# [DESCRIPTION OF THE TASK]
Please repeat exactly the lines below from the one containing "left. by exists v." down to the one containing "(m : CM A) c", both included, and nothing else.

[Dataset entries]
[Start of Attachment]

Lemma New_open : Forall (fun r => match wr_Handler r with
    | Unguarded f => forall rq, open_route h (wr_Path r) f rq | Guarded _ _ => True end) (New h).
  Proof.
    each_route; repeat (apply Forall_cons; split;
      [first [exact I | exact open_root | exact open_login | exact open_register | exact open_static]|]); by apply Forall_nil.
  Qed.

  (** C4: Every page is behind its guard.  A request that a route of the table
      serves is either turned away - to the sign-in page or with an error page,
      and nothing but a session's stamps was written -, or its path's guard
      was met, and the page's handler ran after nothing but those stamps: the
      cookie names a session that had not expired at the clock read in this
      request, of an enabled user; a POST carries that session's form token;
      under /admin the user is an administrator.  The four open routes - GET /,
      the sign-in, the registration and the static files - write nothing else
      than a session's stamps and answer: GET / a redirect, to the devices only
      with a live session; the sign-in page with no other form token than the
      live session's; the registration page, which names an account only to the
      bearer of one of its unused, unexpired links; a static file, a listing of
      their directory, a redirect along the path or a bare error. *)
Theorem webui_authorized (rq : WebRequest) r w (Hr : web_route h (wq_Method rq) (wq_Segments rq) = Some r) :
    wp (web_serve h rq) (fun res w' =>
      (exists v, res = Ok (Some v) /\ refusal v /\ stamped (w_db w) (w_db w')) \/
      match web_policy (wr_Method r) (wr_Path r), wr_Handler r with
      | None, Unguarded f => stamped (w_db w) (w_db w') /\
          exists v, res = Ok (Some v) /\ open_reply h (wr_Path r) rq w v
      | Some g, Guarded _ next => exists usr sess w1 r1, stamped (w_db w) (w_db w1) /\
          web_granted h rq w g usr sess /\ next (with_path_values r rq) usr sess w1 = (r1, w')
      | _, _ => False
      end) w.
  Proof.
    unfold web_serve. rewrite Hr. apply web_route_in in Hr as [Hin _].
    pose proof (proj1 (Forall_forall _ _) New_guarded r Hin) as Hp. simpl in Hp. rewrite <- Hp.
    pose proof (proj1 (Forall_forall _ _) New_open r Hin) as Ho. simpl in Ho.
    destruct (wr_Handler r) as [f|g next]; simpl; apply run_some.
    - eapply wp_mono; [apply (Ho (with_path_values r rq))|]. intros res w' [Hst (v & -> & Hv)]. right. split; [done|].
      by exists v.
    - apply (wp_guard h (with_path_values r rq) w).
      + intros v w' Hv Hst. left. by exists v.
      + intros usr sess w1 Hst Hg. apply wp_intro. intros r1 w' Hn. right. exists usr, sess, w1, r1. by destruct g.
  Qed.
End Table.
Lemma cwp_bind {A B} (m : CM A) (k : A -> CM B) Q w :
  cwp m (fun r w' => match r with inl a => cwp (k a) Q w' | inr e => Q (inr e) w' end) w -> cwp (m ≫= k) Q w.
Proof. unfold cwp, mbind, CM_bind. by destruct (m w) as [[a|e] w']. Qed.

Lemma cwp_mono {A} (m : CM A) (P Q : A + cerr -> ClientWorld -> Prop) w :
  (forall r w', P r w' -> Q r w') -> cwp m P w -> cwp m Q w.
Proof. unfold cwp. auto. Qed.

Lemma cwp_catch {A} (m : CM A) (Q : (A + cerr) + cerr -> ClientWorld -> Prop) w :
  cwp m (fun r w' => Q (inl r) w') w -> cwp (ccatch m) Q w.
Proof. unfold cwp, ccatch. by destruct (m w). Qed.

Lemma cwp_deferring {A} (m : CM A) c Q w :
  cwp m (fun r w' => cwp c (fun _ w'' => Q r w'') w') w -> cwp (deferring m c) Q w.
Proof. unfold cwp, deferring. destruct (m w) as [r w1]. simpl. by destruct (c w1). Qed.

(** The file system a call finds, and the world after it left [fs']. *)
Definition found (w : ClientWorld) : FS := ce_meddle (cw_env w) (cw_n w) (cw_fs w).
Definition after_call (w : ClientWorld) (fs' : FS) : ClientWorld :=
  set_fs fs' (cw_changes w ++ [(found w, fs')]) (pass 0 w).

Lemma cwp_fs_call {A} failed (f : FS -> (A + cerr) * FS) Q w :
  Q (inr ErrIO) (after_call w (failed (found w))) ->
  Q (f (found w)).1 (after_call w (f (found w)).2) -> cwp (fs_call failed f) Q w.
Proof.
  unfold cwp, fs_call. fold (found w). intros HF HS. destruct (ce_fault _ _); [done|].
  by destruct (f (found w)).
Qed.

(** ** Lemmas: what [Save] does to its path *)

Section SaveFacts.
Context (p : path).

  (** A change that leaves the path bound as it was. *)
Definition unbound_change (x : FS * FS) : Prop := fs_names x.1 !! p = fs_names x.2 !! p.

  (** What publishes: the path gets the inode of the temporary file. *)
Definition publishes (force : bool) (tmp : path) (x : FS * FS) : Prop :=
    (force = false -> fs_names x.1 !! p = None) /\
    (exists i, fs_names x.1 !! tmp = Some i /\ fs_names x.2 !! p = Some i) /\ fs_data x.2 = fs_data x.1.

  (** From [w] to [w'] no change touched the path. *)
Definition path_kept (w w' : ClientWorld) : Prop :=
    cw_env w' = cw_env w /\ exists l, cw_changes w' = cw_changes w ++ l /\ Forall unbound_change l.

Lemma path_kept_refl w : path_kept w w.
Proof. split; [done|]. exists []. by rewrite app_nil_r. Qed.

[End of Attachment]

# [REPLY]
      + intros v w' Hv Hst. left. by exists v.
      + intros usr sess w1 Hst Hg. apply wp_intro. intros r1 w' Hn. right. exists usr, sess, w1, r1. by destruct g.
  Qed.
End Table.
Lemma cwp_bind {A B} (m : CM A) (k : A -> CM B) Q w :
  cwp m (fun r w' => match r with inl a => cwp (k a) Q w' | inr e => Q (inr e) w' end) w -> cwp (m ≫= k) Q w.
Proof. unfold cwp, mbind, CM_bind. by destruct (m w) as [[a|e] w']. Qed.

Lemma cwp_mono {A} (m : CM A) (P Q : A + cerr -> ClientWorld -> Prop) w :
  (forall r w', P r w' -> Q r w') -> cwp m P w -> cwp m Q w.
Proof. unfold cwp. auto. Qed.

Lemma cwp_catch {A} (m : CM A) (Q : (A + cerr) + cerr -> ClientWorld -> Prop) w :
  cwp m (fun r w' => Q (inl r) w') w -> cwp (ccatch m) Q w.
Proof. unfold cwp, ccatch. by destruct (m w). Qed.

Lemma cwp_deferring {A} (m : CM A) c Q w :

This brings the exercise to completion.